Prove that three points are enough to draw/define one and only one circle

The set of points that are equidistant from two points $A,B$ is a straight line, right? Precisely, the line that goes through the midpoint of the segment $AB$ and is perpendicular to it. Let's call this line $l(A,B)$.

Given 3 non-collinear points $A,B,C$, the lines $l(A,B)$ and $l(A,C)$ are not parallel, because the lines $AB$, $AC$ are not parallel, and therefore meet in exactly one point. This point is equidistant from $A,B,C$, and is therefore the only such point. It is the center of the unique circle that goes through these three points.

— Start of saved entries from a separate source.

(** X11. No transaction is submitted unless the balance of the wallet, as
    last read, covers it: before the first submission [getBalance(sender)]
    has returned a balance that is at least the value of the request plus its
    maximum fee per gas times its gas limit. *)
Theorem broadcast_balance_guard (job : DripJob) w r w' evs (req : TxRequest) :
  broadcast cfg job w = Some (r, w') ->
  trace w' = trace w ++ evs ->
  In (EvRpc (CSendTransaction req)) evs ->
  exists w1 bal w2,
    run NoSend w w1
    /\ rpc (CGetBalance (sender cfg)) (getBalance (sender cfg)) w1 = (Ok bal, w2)
    /\ tx_value req + tx_maxFeePerGas req * tx_gasLimit req <= bal
    /\ exists post, trace w' = trace w2 ++ post.
Proof.
  intros Hb Ht Hin.
  assert (Hno : run NoSend w w' -> False).
  { intros Hrun. pose proof (run_events _ _ _ _ Hrun Ht) as Hf.
    rewrite Forall_forall in Hf. apply list_elem_of_In in Hin.
    specialize (Hf _ Hin). discriminate Hf. }
  revert Hb. unfold broadcast. unfold bind at 1.
  destruct (parseEther (DRIP_AMOUNT cfg)) as [a|e0];
    [|intros [= <- <-]; exfalso; apply Hno, run_refl].
  unfold bind at 1.
  destruct (tryCatch _ _ w) as [[[g|e1] wg]|] eqn:Eg; [| |discriminate].
  2:{ intros [= <- <-]. exfalso. apply Hno. revert Eg.
      apply runs_tryCatch; [|intros; apply runs_ret].
      apply runs_retry_rpc; [reflexivity|intros; reflexivity]. }
  assert (Hg : run NoSend w wg).
  { revert Eg. apply runs_tryCatch; [|intros; apply runs_ret].
    apply runs_retry_rpc; [reflexivity|intros; reflexivity]. }
  unfold bind at 1.
  destruct (getFeeSuggestion cfg wg) as [[[fees|e2] wf]|] eqn:Ef; [| |discriminate].
  2:{ intros [= <- <-]. exfalso. apply Hno. eapply run_trans; [exact Hg|].
      revert Ef. apply getFeeSuggestion_runs; [reflexivity|intros; reflexivity]. }
  assert (Hf : run NoSend wg wf).
  { revert Ef. apply getFeeSuggestion_runs; [reflexivity|intros; reflexivity]. }
  unfold bind at 1. unfold ensureBalanceCovers at 1. unfold bind at 1.
  destruct (retryRpc_default _ wf) as [[[bal|e3] wb]|] eqn:Eb; [| |discriminate].
  2:{ intros [= <- <-]. exfalso. apply Hno.
      eapply run_trans; [exact Hg|]. eapply run_trans; [exact Hf|].
      revert Eb. apply runs_retry_rpc; [reflexivity|intros; reflexivity]. }
  assert (Hlast : exists w1,
             run NoSend wf w1
             /\ rpc (CGetBalance (sender cfg)) (getBalance (sender cfg)) w1 = (Ok bal, wb)).
  { eapply (retryLoop_ok_last NoSend); [| |exact Eb].
    - intros w0. apply run_rpc. reflexivity.
    - intros ms. reflexivity. }
  destruct Hlast as (w1 & Hw1 & Hlast).
  assert (Hb1 : run NoSend wf wb).
  { revert Eb. apply runs_retry_rpc; [reflexivity|intros; reflexivity]. }
  destruct (bal <? a + maxFeePerGas fees * g) eqn:Hlt.
  { cbn [throw]. intros [= <- <-]. exfalso. apply Hno.
    eapply run_trans; [exact Hg|]. eapply run_trans; [exact Hf|exact Hb1]. }
  cbn [ret]. apply Z.ltb_ge in Hlt. intros Hrest.
  set (req0 := {| tx_to := j_address job; tx_value := a; tx_gasLimit := g;
                  tx_maxFeePerGas := maxFeePerGas fees;
                  tx_maxPriorityFeePerGas := None |}) in *.
  assert (Hrun : run (fun e => is_send e = true -> e = EvRpc (CSendTransaction req0)) wb w').
  { revert Hrest. apply runs_bind.
    - apply runs_retry_rpc; [intros _; reflexivity|intros; discriminate].
    - intros h. apply runs_bind; [|intros; apply runs_ret].
      apply runs_lift. intros w0. apply run_query. discriminate. }
  exists w1, bal, wb. split; [|split; [exact Hlast|split]].
  - eapply run_trans; [exact Hg|]. eapply run_trans; [exact Hf|exact Hw1].
  - assert (Hall : run (fun e => is_send e = true -> e = EvRpc (CSendTransaction req0)) w w').
    { eapply run_trans; [|exact Hrun].
      eapply run_weaken;
        [|eapply run_trans; [exact Hg|eapply run_trans; [exact Hf|exact Hb1]]].
      intros e He He'. unfold NoSend in He. congruence. }
    pose proof (run_events _ _ _ _ Hall Ht) as Hev.
    rewrite Forall_forall in Hev. apply list_elem_of_In in Hin.
    specialize (Hev _ Hin eq_refl). injection Hev as ->. cbn. exact Hlt.
  - eapply run_prefix. exact Hrun.
Qed.
(** The loop of [fetchall], started anywhere with enough fuel, appends
    the rest of the rows and stops at the end of the list. *)
Lemma fetchall_loop_spec (rs : list row) :
  forall fuel (self : cursor) acc,
    length rs - _current_index self <= fuel ->
    fetchall_loop fuel rs self acc
    = Ok (acc ++ map values (skipn (_current_index self) rs),
          at_index self (Nat.max (_current_index self) (length rs))).
Proof.
  induction fuel as [|fuel IH]; intros self acc Hfuel; simpl.
  - rewrite skipn_all2 by lia. rewrite Nat.max_l by lia.
    now rewrite app_nil_r, at_index_same.
  - destruct (Nat.ltb_spec (_current_index self) (length rs)) as [Hlt|Hge].
    + destruct (nth_error rs (_current_index self)) as [r|] eqn:Hnth.
      * rewrite IH by (simpl; lia).
        rewrite advance_at_index. simpl _current_index. rewrite at_index_twice.
        rewrite (Nat.max_r (_current_index self)) by lia.
        rewrite (Nat.max_r (S _)) by lia.
        f_equal. f_equal. rewrite <- app_assoc. f_equal.
        rewrite <- (firstn_skipn (_current_index self) rs) in Hnth at 1.
        rewrite nth_error_app2 in Hnth by (rewrite length_firstn; lia).
        rewrite length_firstn, Nat.min_l, Nat.sub_diag in Hnth by lia.
        destruct (skipn (_current_index self) rs) as [|x rest] eqn:Hskip;
          [discriminate|].
        simpl in Hnth. injection Hnth as ->.
        replace (S (_current_index self)) with (1 + _current_index self) by lia.
        rewrite <- skipn_skipn, Hskip. reflexivity.
      * apply nth_error_None in Hnth. lia.
    + rewrite skipn_all2 by lia. rewrite Nat.max_l by lia.
      now rewrite app_nil_r, at_index_same.
Qed.

Lemma fetchall_spec (self : cursor) (rs : list row) :
  _results self = Some rs ->
  fetchall self
  = Ok (map values (skipn (_current_index self) rs),
        at_index self (Nat.max (_current_index self) (length rs))).
Proof.
  intros Hrs. unfold fetchall. rewrite Hrs.
  now rewrite fetchall_loop_spec by lia.
Qed.

Lemma skipn_cons_nth (rs : list row) (i : nat) :
  i < length rs ->
  exists r, nth_error rs i = Some r /\ skipn i rs = r :: skipn (S i) rs.
Proof.
  revert i. induction rs as [|x rs IH]; intros i Hlt; simpl in Hlt; [lia|].
  destruct i as [|i].
  - exists x. now split.
  - destruct (IH i ltac:(lia)) as (r & Hn & Hs). exists r. now split.
Qed.
(** Any call depth from two on gives the same [currentUser]: the calls
    that come back through [isCurrent] find the cache filled. *)
Lemma currentUser_at_depth `{OL : ObjectLayer} `{PF : Platform}
    (depth : nat) (w : World) :
  DefaultController.currentUser_at (2 + depth) w = DefaultController.currentUser w.
Proof.
  apply currentUser_agree; apply currentUser_cache_hit.
Qed.

(** ** No password in the confirmed data after sign-up and log-in *)

Section StoreFacts.

Import ObjectState.

Lemma merge_attrs_removed (data attrs : jsobj) (k : string) :
  attrs !! k = Some JUndefined -> merge_attrs data attrs !! k = None.
Proof.
  intros H. unfold merge_attrs. rewrite lookup_merge, H.
  destruct (data !! k); reflexivity.
Qed.

Lemma apply_ops_absent (data : jsobj) (ops : gmap string Operation) (k : string) :
  data !! k = None -> ops !! k = None -> apply_ops data ops !! k = None.
Proof.
  intros Hd Ho. unfold apply_ops. rewrite lookup_merge, Hd, Ho. reflexivity.
Qed.

Lemma estimate_absent (st : State) (k : string) :
  serverData st !! k = None ->
  Forall (fun ops => ops !! k = None) (pendingOps st) ->
  prop (estimate st) k = JUndefined.
Proof.
  unfold estimate. generalize (serverData st) as data.
  induction (pendingOps st) as [| ops l IH]; intros data Hd Hl; cbn.
  - unfold prop. rewrite Hd. reflexivity.
  - inversion Hl as [| ? ? Ho Hl']; subst.
    apply IH; [apply apply_ops_absent; assumption | exact Hl'].
Qed.

Lemma state_of_insert (ident : string * string) (st : State) (t : Table) :
  state_of ident (<[ident := st]> t) = st.
Proof. unfold state_of. rewrite lookup_insert_eq. reflexivity. Qed.

Lemma confirmed_finishFetch (u : nat) (data : jsobj) (h : Heap) (k : string) :
  k <> "objectId" ->
  data !! k = Some JUndefined ->
  confirmed u (_finishFetch u data h) !! k = None.
Proof.
  intros Hk Hd. unfold _finishFetch.
  set (h1 := match id (object u h), server_id (prop data "objectId") with
             | None, Some s => set_id u s h
             | _, _ => h
             end).
  unfold confirmed, on_table, commitServerChanges, setServerData.
  change (identity u {| table := ?t; objects := objects h1 |})
    with (identity u h1).
  cbn [table]. rewrite state_of_insert. cbn [serverData].
  apply merge_attrs_removed. rewrite lookup_delete_ne by congruence. exact Hd.
Qed.

End StoreFacts.

Section PasswordFacts.

Import ObjectState.

Context `{PF : Platform}.

Lemma serverData_setPendingOp (ident other : string * string) (attr : string)
    (op : option Operation) (t : Table) :
  serverData (state_of other (setPendingOp ident attr op t))
  = serverData (state_of other t).
Proof.
  unfold setPendingOp. destruct (decide (ident = other)) as [-> | Hne].
  - rewrite state_of_insert. reflexivity.
  - unfold state_of. rewrite lookup_insert_ne by exact Hne. reflexivity.
Qed.

Lemma serverData_pushPendingState (ident other : string * string) (t : Table) :
  serverData (state_of other (pushPendingState ident t))
  = serverData (state_of other t).
Proof.
  unfold pushPendingState. destruct (decide (ident = other)) as [-> | Hne].
  - rewrite state_of_insert. reflexivity.
  - unfold state_of. rewrite lookup_insert_ne by exact Hne. reflexivity.
Qed.

Lemma confirmed_mutate_authData (u this : nat) (f : jsobj -> jsobj) (h : Heap) :
  confirmed u (mutate this "authData" f h) !! "password"
  = confirmed u h !! "password".
Proof.
  unfold mutate.
  destruct (serverData (state_of (identity this h) (table h)) !! "authData")
    as [[| | | | | o] |]; try reflexivity.
  unfold confirmed, on_table.
  change (identity u {| table := ?t; objects := objects h |}) with (identity u h).
  cbn [table]. destruct (decide (identity this h = identity u h)) as [He | Hne].
  - rewrite He, state_of_insert. cbn [serverData].
    rewrite lookup_insert_ne by discriminate. reflexivity.
  - unfold state_of at 1. rewrite lookup_insert_ne by exact Hne. reflexivity.
Qed.

Lemma confirmed_save_authData (u this : nat) (authData : jsobj) (h : Heap) :
  confirmed u (save_begin this (JObj {["authData" := JObj authData]}) ∅ h)
  = confirmed u h.
Proof.
  unfold save_begin, confirmed, on_table.
  change (identity u {| table := ?t; objects := objects h |}) with (identity u h).
  cbn [table]. rewrite map_fold_singleton.
  rewrite serverData_pushPendingState, serverData_setPendingOp. reflexivity.
Qed.

Variable u : nat.

Lemma keeps_refl (w : World) : keeps_password_out u w w.
Proof. split; [apply quiet_refl | trivial]. Qed.

Lemma keeps_trans (a b c : World) :
  keeps_password_out u a b -> keeps_password_out u b c -> keeps_password_out u a c.
Proof.
  intros [Hq1 Hk1] [Hq2 Hk2]. split; [eapply quiet_trans; eassumption | auto].
Qed.

Lemma keeps_populated (w w' : World) :
  populated w -> keeps_password_out u w w' -> populated w'.
Proof. intros Hp [Hq _]. eapply quiet_populated; eassumption. Qed.

Lemma keeps_mutate (w : World) (this : User) (f : jsobj -> jsobj) :
  populated w ->
  keeps_password_out u w
    (with_heap (mutate_attribute this "authData" f (heap w)) w).
Proof.
  intros Hp. split; [apply quiet_heap, Hp |].
  unfold no_confirmed_password. cbn [heap with_heap].
  change (mutate_attribute this "authData" f (heap w))
    with (mutate this "authData" f (heap w)).
  rewrite confirmed_mutate_authData. trivial.
Qed.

An expansion on the other answer.

More analytically (or explicitly), let $a$,$b$,$c$ be three points. We want to show there is only one point equidistant to all three.

Let $a = (a_1,a_2)$, $b = (b_1,b_2)$,$c = (c_1,c_2)$. Points $x = (x_1,x_2)$ equidistant to all three must satisfy,

$$ (x_1-a_1)^2+(x_2-a_2)^2=(x_1-b_1)^2+(x_2-b_2)^2=(x_1-c_1)^2+(x_2-c_2)^2$$

Which is the system of equations

$$ (x_1-a_1)^2+(x_2-a_2)^2=(x_1-b_1)^2+(x_2-b_2)^2$$ $$(x_1-b_1)^2+(x_2-b_2)^2=(x_1-c_1)^2+(x_2-c_2)^2$$

The solution to each equation is a line. Specifically, the solution to the first equation is the line

$$ (x_1-a_1)^2+(x_2-a_2)^2=(x_1-b_1)^2+(x_2-b_2)^2$$

$$ -2a_1x_1+a_1^2 -2a_2x_2+a_2^2=-2b_1x_1+b_1^2 -2b_2x_2+b_2^2$$

$$ x_1 = \frac{(-2b_2+2a_2)x_2+(b_2^2-a_2^2)}{-2a_1+2a_2}$$

Since two lines intersect at at most one place, the solution to the system is either a single point which defines the center of the circle, or there is no solution (the case of $a$,$b$,$c$ collinear). If we include the point at infinity as Qiaochu mentions then two lines always intersect at exactly one point (with parallel lines intersecting at infinity), and the circle will be through $a$,$b$,$c$ with infinite radius.

Otherwise the radius will be $\sqrt{(x_1-a_1)^2+(x_2-a_2)^2}$ and we have defined a circle.